**PROBLEM TO SOLVE:** Scan the records below for the string "weights" and return every line where it appears.
- - - - - - -
Definition example_directions : list (list R) :=
  [[1 / 2; 1 / 2; 1 / 2; 1 / 2];
   [1 / 2; 1 / 2; - 1 / 2; - 1 / 2];
   [1 / 2; - 1 / 2; - 1 / 2; 1 / 2];
   [1 / 2; - 1 / 2; 1 / 2; - 1 / 2]].

Definition example_scores : list (list R) :=
  [[2; - 2; 0; 0; 0];
   [0; 0; 3 / 2; - 3 / 2; 0];
   [3 / 4; 3 / 4; - 3 / 4; - 3 / 4; 0];
   [1 / 4; 1 / 4; 1 / 4; 1 / 4; - 1]].

End Factor.

(** ** The vocabulary of the statements

    What the theorems below speak of besides the code: the words of the
    specification, and the tables the examples run on. *)

(** The weights [2, 4, ..., 2*(cap-1)]. *)
Definition weights (cap : Z) : list Z :=
  map (fun x => (2 * x)%Z) (range 1 cap).

Section SellLadder.

Variable std : list Q -> Q.
Variable self : strategy.

(** The orders one call of [create_sell_orders] saves when nothing is
    raised. *)
Definition sell_ladder (sym : string) (number_shares : Z) : list saved_order :=
  match order_quantities number_shares, open_to_high self sym with
  | Ok quantities, Ok o2h =>
      let current_price := askPrice (_td_api self) sym in
      let avg := fmean o2h in
      let sd := std o2h in
      map (fun pq => mkOrder sym (fst pq) (snd pq) "SELL")
        (zip (linspace (current_price + 0.1 * avg)
                (current_price + (avg + 2 * sd)) (length quantities))
           quantities)
  | _, _ => []
  end.

End SellLadder.

(** A snapshot with two positions over the threshold, the first of a
    single share. *)
Definition two_sellable : strategy :=
  mkStrategy
    (mkAPI (fun _ => 10) (fun _ => 10))
    (mkFrame [0; 1]%Z
       [(("AAA", "high"), [11; 12]); (("AAA", "open_price"), [10; 10]);
        (("BBB", "high"), [21; 22]); (("BBB", "open_price"), [20; 20])]%string)
    [mkPosition "AAA" 0.02 1; mkPosition "BBB" 0.02 100]
    [].

(** The outcome of a quantile is the number [x], up to the representation
    of fractions. *)
Definition is_value (r : result cell) (x : Q) : Prop :=
  match r with
  | Ok (Some y) => (y == x)%Q
  | _ => False
  end.

(** The history of one field of one symbol: the column [(symbol, field)]
    of the bars. *)
Definition history (bars : DataFrame label Q) (symbol field : string)
  : result (list Q) :=
  getitem label_eqb (symbol, field) (columns bars).

(** [quantile(x, q)], linear-interpolated between order statistics, of a
    sample that is not empty. *)
Definition quantile_linear (x : list Q) (q : Q) : Q :=
  interpolate (sort_asc x) q.

(** Three bars of one symbol, and its quote. *)
Definition example_bars : DataFrame label Q :=
  mkFrame [0; 1; 2]%Z
    [(("XYZ", "open_price"), [10; 10; 10]);
     (("XYZ", "high"), [11; 12; 13]);
     (("XYZ", "low"), [9; 8; 7]);
     (("XYZ", "close_price"), [10; 11; 12])]%string.

Definition example_quotes : Series string Q := [("XYZ"%string, 10)].

(** Sixty bars of one symbol, open at 10 throughout.  The ten oldest are
    wide (low 1, high 100); the fifty after them repeat, in this order,
    the lows 7, 9, 8, 5, 6 and the highs 11, 11, 12, 12, 13. *)
Definition sixty_bars : DataFrame label Q :=
  mkFrame (range 0 60)
    [(("XYZ", "open_price"), repeat 10 60);
     (("XYZ", "high"),
      (repeat 100 10
       ++ flat_map (fun _ => [11; 11; 12; 12; 13]) (seq 0 10))%list);
     (("XYZ", "low"),
      (repeat 1 10 ++ flat_map (fun _ => [7; 9; 8; 5; 6]) (seq 0 10))%list);
     (("XYZ", "close_price"), repeat 10 60)]%string.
- - - - - - -
**ANSWER TO THIS TASK:**
(** The weights [2, 4, ..., 2*(cap-1)]. *)
Definition weights (cap : Z) : list Z :=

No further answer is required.